We place a special emphasis on subjects and stories that others ignore or misrepresent. We always aim to highlight multiple perspectives on complicated subjects. And we don’t allow ideology to stand in the way of searching for the truth.
* So how are things going at Bari’s previous employer, The New York Times? This was the view that greeted me Thursday as I walked by their midtown HQ:
* Twitter Filer numero uno, Matt Taibbi, participated recently in a debate about the media that many of our listeners found of particular interest. His sparring partners were New York Times columnist Michelle Goldberg and multi-platinum author Malcolm Gladwell; on the TK’er’s side arguing in favor of “Be it resolved, don't trust mainstream media,” was friend-o’-Fif’ Douglas Murray. You can read a transcript at Taibbi’s Substack, and watch the video at this link:
* On thing Bari’s TWITTER FILES contribution in particular underscored was that Twitter internally operated various types of blacklists that they helpfully labeled “BLACKLIST.” Being a curious sort inherently attracted to numbers, I used that as an opportunity to look into an anomaly I’d been distantly registering for a half-year—my Twitter follower count, which had marched northward through rain and snow month after month, suddenly flatlined like a half-year ago. So I took a shallow dive into my analytics, and then a deeper dive … and next weekend I hope to present here the headline results from a more comprehensive look. A tiny teaser of a finding: My monthly impressions went from a consistent average of 6 million, to consistently 3 million, to a new valley of 1.5 million. Why? Who the hell knows! (I rather suspect there’s an explanation that does not involve me being singled out as a Bad.)
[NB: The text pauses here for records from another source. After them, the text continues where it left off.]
(* ===== verification/Config.v ===== *)
(** * Configuration of a node ([include/blockchain/node/config.hpp], [src/node/config.cpp])

    The record of settings, its validation, and the settings of the components it selects.
    The fields have the prefix [cfg_], since several share a name with a field of the
    component they configure. *)

From S2P Require Import Prelude Errors Sha256 ByteIO Transaction Mempool Effects Text.

Inductive LogLevel := llError | llWarn | llInfo | llDebug | llTrace.
Inductive NetworkMode := nmPing | nmRelay.

#[global] Instance LogLevel_eq_dec : EqDecision LogLevel.
Proof. solve_decision. Defined.
#[global] Instance NetworkMode_eq_dec : EqDecision NetworkMode.
Proof. solve_decision. Defined.

Record NodeConfig := mkNodeConfig {
  cfg_genesis_timestamp : Z;
  cfg_block_subsidy : Z;
  cfg_max_block_size_bytes : Z;
  cfg_mine_blocks : Z;
  cfg_mine_after_tx : Z;
  cfg_relay_blocks_after_tx : Z;
  cfg_relay_max_sessions : Z;
  cfg_coinbase_maturity : Z;
  cfg_listen_port : Z;
  cfg_peer_port : Z;
  cfg_log_level : LogLevel;
  cfg_listen_enabled : bool;
  cfg_persist : bool;
  cfg_restore : bool;
  cfg_network_mode : NetworkMode;
  cfg_node_id : string;
  cfg_data_dir : string;
  cfg_coinbase_recipient_hex : string;
  cfg_listen_host : string;
  cfg_peer_host : string;
  cfg_port_file : string;
  cfg_announce_tx_files : list string;
  cfg_mempool_max_transactions : Z;
  cfg_mempool_max_bytes : Z;
  cfg_min_relay_feerate : Z;
}.

(** [NodeConfig config;] with the default member initializers *)
Definition default_config : NodeConfig :=
  mkNodeConfig 0 0 0 0 0 0 1 0 0 0 llInfo false false false nmPing
    "node-0" "./data" "" "127.0.0.1" "" "" [] 0 0 0.

(** ** Assignments [config.field = v] *)

Definition fields_of (c : NodeConfig) : NodeConfig :=
  mkNodeConfig (cfg_genesis_timestamp c) (cfg_block_subsidy c) (cfg_max_block_size_bytes c)
    (cfg_mine_blocks c) (cfg_mine_after_tx c) (cfg_relay_blocks_after_tx c) (cfg_relay_max_sessions c)
    (cfg_coinbase_maturity c) (cfg_listen_port c) (cfg_peer_port c) (cfg_log_level c) (cfg_listen_enabled c)
    (cfg_persist c) (cfg_restore c) (cfg_network_mode c) (cfg_node_id c) (cfg_data_dir c)
    (cfg_coinbase_recipient_hex c) (cfg_listen_host c) (cfg_peer_host c) (cfg_port_file c)
    (cfg_announce_tx_files c) (cfg_mempool_max_transactions c) (cfg_mempool_max_bytes c)
    (cfg_min_relay_feerate c).

(** The record [c] with the value of [field] replaced by [v]. *)
Ltac with_field field v c :=
  let e := eval unfold fields_of in (fields_of c) in
  match e with context C [field c] => let r := context C [v] in exact r end.

Definition set_genesis_timestamp (v : Z) (c : NodeConfig) : NodeConfig := ltac:(with_field cfg_genesis_timestamp v c).
Definition set_block_subsidy (v : Z) (c : NodeConfig) : NodeConfig := ltac:(with_field cfg_block_subsidy v c).
Definition set_max_block_size_bytes (v : Z) (c : NodeConfig) : NodeConfig :=
  ltac:(with_field cfg_max_block_size_bytes v c).
Definition set_mine_blocks (v : Z) (c : NodeConfig) : NodeConfig := ltac:(with_field cfg_mine_blocks v c).
Definition set_mine_after_tx (v : Z) (c : NodeConfig) : NodeConfig := ltac:(with_field cfg_mine_after_tx v c).
Definition set_relay_blocks_after_tx (v : Z) (c : NodeConfig) : NodeConfig :=
  ltac:(with_field cfg_relay_blocks_after_tx v c).
Definition set_relay_max_sessions (v : Z) (c : NodeConfig) : NodeConfig :=
  ltac:(with_field cfg_relay_max_sessions v c).
Definition set_coinbase_maturity (v : Z) (c : NodeConfig) : NodeConfig := ltac:(with_field cfg_coinbase_maturity v c).
Definition set_listen_port (v : Z) (c : NodeConfig) : NodeConfig := ltac:(with_field cfg_listen_port v c).
Definition set_peer_port (v : Z) (c : NodeConfig) : NodeConfig := ltac:(with_field cfg_peer_port v c).
Definition set_log_level (v : LogLevel) (c : NodeConfig) : NodeConfig := ltac:(with_field cfg_log_level v c).
Definition set_listen_enabled (v : bool) (c : NodeConfig) : NodeConfig := ltac:(with_field cfg_listen_enabled v c).
Definition set_persist (v : bool) (c : NodeConfig) : NodeConfig := ltac:(with_field cfg_persist v c).
Definition set_restore (v : bool) (c : NodeConfig) : NodeConfig := ltac:(with_field cfg_restore v c).
Definition set_network_mode (v : NetworkMode) (c : NodeConfig) : NodeConfig := ltac:(with_field cfg_network_mode v c).
Definition set_node_id (v : string) (c : NodeConfig) : NodeConfig := ltac:(with_field cfg_node_id v c).
Definition set_data_dir (v : string) (c : NodeConfig) : NodeConfig := ltac:(with_field cfg_data_dir v c).
Definition set_coinbase_recipient_hex (v : string) (c : NodeConfig) : NodeConfig :=
  ltac:(with_field cfg_coinbase_recipient_hex v c).
Definition set_listen_host (v : string) (c : NodeConfig) : NodeConfig := ltac:(with_field cfg_listen_host v c).
Definition set_peer_host (v : string) (c : NodeConfig) : NodeConfig := ltac:(with_field cfg_peer_host v c).
Definition set_port_file (v : string) (c : NodeConfig) : NodeConfig := ltac:(with_field cfg_port_file v c).
Definition set_announce_tx_files (v : list string) (c : NodeConfig) : NodeConfig :=
  ltac:(with_field cfg_announce_tx_files v c).
Definition set_mempool_max_transactions (v : Z) (c : NodeConfig) : NodeConfig :=
  ltac:(with_field cfg_mempool_max_transactions v c).
Definition set_mempool_max_bytes (v : Z) (c : NodeConfig) : NodeConfig := ltac:(with_field cfg_mempool_max_bytes v c).
Definition set_min_relay_feerate (v : Z) (c : NodeConfig) : NodeConfig := ltac:(with_field cfg_min_relay_feerate v c).

(** ** Parsing of values *)

Definition parse_u64 (text flag : string) : Result Z :=
  match from_chars UINT64_MAX (chars text) with
  | (Some value, []) => mret value
  | _ => make_error kInvalidConfig ("invalid unsigned integer for " +:+ flag +:+ ": '" +:+ text +:+ "'")
  end.

Definition parse_u32 (text flag : string) : Result Z :=
  parsed ← parse_u64 text flag;
  if UINT32_MAX <? parsed then make_error kInvalidConfig ("value out of range for " +:+ flag)
  else mret (wrap32 parsed).

Definition parse_log_level (text : string) : Result LogLevel :=
  if bool_decide (text = "error") then mret llError
  else if bool_decide (text = "warn") then mret llWarn
  else if bool_decide (text = "info") then mret llInfo
  else if bool_decide (text = "debug") then mret llDebug
  else if bool_decide (text = "trace") then mret llTrace
  else make_error kInvalidConfig ("unknown log level: '" +:+ text +:+ "'").

Definition log_level_name (level : LogLevel) : string :=
  match level with
  | llError => "error" | llWarn => "warn" | llInfo => "info" | llDebug => "debug" | llTrace => "trace"
  end.

Definition parse_network_mode (text : string) : Result NetworkMode :=
  if bool_decide (text = "ping") then mret nmPing
  else if bool_decide (text = "relay") then mret nmRelay
  else make_error kInvalidConfig ("unknown network mode: '" +:+ text +:+ "'").

Definition network_mode_name (mode : NetworkMode) : string :=
  match mode with nmPing => "ping" | nmRelay => "relay" end.

(** ** Derived settings and validation *)

Definition resolved_mempool_limits (c : NodeConfig) : MempoolLimits :=
  mkMempoolLimits
    (if negb (cfg_mempool_max_transactions c =? 0) then cfg_mempool_max_transactions c
     else kDefaultMempoolMaxTransactions)
    (if negb (cfg_mempool_max_bytes c =? 0) then cfg_mempool_max_bytes c else kDefaultMempoolMaxBytes).

Definition resolved_mempool_policy (c : NodeConfig) : MempoolPolicy := mkMempoolPolicy (cfg_min_relay_feerate c).

(** [NodeConfig::validate] *)
Definition validate (c : NodeConfig) : Result unit :=
  if bool_decide (cfg_node_id c = "") then make_error kInvalidConfig "node_id must not be empty"
  else if bool_decide (cfg_data_dir c = "") then make_error kInvalidConfig "data_dir must not be empty"
  else if bool_decide (cfg_coinbase_recipient_hex c ≠ "") && negb (is_ok (hash_from_hex (cfg_coinbase_recipient_hex c)))
  then make_error kInvalidConfig "coinbase_recipient_hex must be a 64-character hex hash"
  else if cfg_listen_enabled c && negb (cfg_peer_port c =? 0)
  then make_error kInvalidConfig "specify either --listen-port (server) or --peer (client), not both"
  else if cfg_relay_max_sessions c =? 0
  then make_error kInvalidConfig "relay_max_sessions must be at least 1"
  else mret tt.

(** ** What a usable configuration is *)

(** The fields hold values of their C++ types. *)
Definition config_typed (c : NodeConfig) : Prop :=
  is_u64 (cfg_genesis_timestamp c) ∧ is_u64 (cfg_block_subsidy c) ∧ is_u32 (cfg_max_block_size_bytes c) ∧
  is_u32 (cfg_mine_blocks c) ∧ is_u32 (cfg_mine_after_tx c) ∧ is_u32 (cfg_relay_blocks_after_tx c) ∧
  is_u32 (cfg_relay_max_sessions c) ∧ is_u32 (cfg_coinbase_maturity c) ∧ is_u16 (cfg_listen_port c) ∧
  is_u16 (cfg_peer_port c) ∧ is_u32 (cfg_mempool_max_transactions c) ∧ is_u64 (cfg_mempool_max_bytes c) ∧
  is_u64 (cfg_min_relay_feerate c).

Record config_valid (c : NodeConfig) : Prop := {
  cv_node_id : cfg_node_id c ≠ "";
  cv_data_dir : cfg_data_dir c ≠ "";
  cv_recipient : cfg_coinbase_recipient_hex c = "" ∨ ∃ h, hash_from_hex (cfg_coinbase_recipient_hex c) = Ok h;
  cv_role : cfg_listen_enabled c = true → cfg_peer_port c = 0;
  cv_sessions : cfg_relay_max_sessions c ≠ 0;
}.

#[global] Instance config_typed_dec c : Decision (config_typed c).
Proof. unfold config_typed. apply _. Defined.

Lemma validate_Ok c : validate c = Ok tt ↔ config_valid c.
Proof.
  unfold validate. split.
  - case_bool_decide as E1; [done|]. case_bool_decide as E2; [done|].
    destruct (_ && negb (is_ok _)) eqn:E3; [done|]. destruct (_ && negb (_ =? 0)) eqn:E4; [done|].
    destruct (cfg_relay_max_sessions c =? 0) eqn:E5; [intros H; discriminate H|]. intros _. split; [done|done| | |lia].
    + apply andb_false_iff in E3 as [E3|E3].
      * left. apply bool_decide_eq_false in E3. by apply dec_stable.
      * right. by apply negb_false_iff, is_ok_true in E3.
    + intros Hl. rewrite Hl in E4. cbn in E4. lia.
  - intros [H1 H2 H3 H4 H5]. rewrite (bool_decide_false (cfg_node_id c = "")), (bool_decide_false (cfg_data_dir c = "")) by done.
    assert (bool_decide (cfg_coinbase_recipient_hex c ≠ "") && negb (is_ok (hash_from_hex (cfg_coinbase_recipient_hex c))) = false) as ->.
    { destruct H3 as [->|[h ->]]; [done|]. apply andb_false_r. }
    destruct (cfg_listen_enabled c) eqn:El; cbn [andb]; [rewrite (H4 eq_refl), Z.eqb_refl; cbn [negb]|];
      by apply Z.eqb_neq in H5 as ->.
Qed.

Lemma parse_log_level_name l : parse_log_level (log_level_name l) = Ok l.
Proof. by destruct l. Qed.
Lemma parse_network_mode_name m : parse_network_mode (network_mode_name m) = Ok m.
Proof. by destruct m. Qed.

Lemma parse_u64_pretty z flag : is_u64 z → parse_u64 (pretty z) flag = Ok z.
Proof.
  intros Hz. unfold parse_u64. rewrite <- (app_nil_r (chars (pretty z))).
  rewrite from_chars_pretty; [done|solve_u|done].
Qed.

Lemma parse_u64_range text flag z : parse_u64 text flag = Ok z → is_u64 z.
Proof.
  unfold parse_u64. destruct (from_chars _ _) as [[v|] [|]] eqn:E; intros H; try discriminate H.
  injection H as <-. apply from_chars_range in E. solve_u.
Qed.

Lemma parse_u32_pretty z flag : is_u32 z → parse_u32 (pretty z) flag = Ok z.
Proof.
  intros Hz. unfold parse_u32. rewrite parse_u64_pretty by solve_u. rsimpl.
  destruct (_ <? z) eqn:E; [solve_u|]. by rewrite wrap32_small.
Qed.

(** No value is truncated silently by [parse_u32]. *)
Lemma parse_u32_range text flag z : parse_u32 text flag = Ok z → is_u32 z ∧ parse_u64 text flag = Ok z.
Proof.
  unfold parse_u32. intros (v & Hv & H)%bind_Ok. destruct (_ <? v) eqn:E; [discriminate H|].
  injection H as <-. apply parse_u64_range in Hv as Hr. rewrite wrap32_small by solve_u. split; [solve_u|done].
Qed.

Lemma resolved_limits_range c :
  config_typed c → is_u32 (max_transactions (resolved_mempool_limits c)) ∧
    is_u64 (max_total_bytes (resolved_mempool_limits c)) ∧
    0 < max_transactions (resolved_mempool_limits c) ∧ 0 < max_total_bytes (resolved_mempool_limits c).
Proof.
  intros (_ & _ & _ & _ & _ & _ & _ & _ & _ & _ & H1 & H2 & _). unfold resolved_mempool_limits.
  unfold kDefaultMempoolMaxTransactions, kDefaultMempoolMaxBytes. cbn [max_transactions max_total_bytes].
  change (100 * kMaxBlockSizeBytes) with 104857600.
  destruct (negb (cfg_mempool_max_transactions c =? 0)) eqn:E1, (negb (cfg_mempool_max_bytes c =? 0)) eqn:E2; solve_u.
Qed.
* Greg Thomas, co-founder of the Jazz Leadership Project, has been writing a multipart series on his Tune In To Leadership blog under the headline/exhortation of “Deracialization Now.” As this excerpt from part two demonstrates, there’s a whole lotta Kmele vibe going on, as well as the name-checking of many in our universe:
There are notable individuals who have consciously and deliberately stopped identifying with the concept of race and who abjure the process of racialization. Author Thomas Chatterton Williams believes that it is possible and crucial to “unlearn race.” Jewish American executive coach Amiel Handelsman has embraced the goal of deracialization. Dr. Sheena Mason advocates a pro-human stance that she terms “racelessness.” Likewise, Dr. Carlos Hoyt advocates “anti-racialization.” In fact, Mason and Hoyt and I co-facilitated a conference in September 2022, “Resolving the Race-ism Dilemma,” grounded in this very perspective.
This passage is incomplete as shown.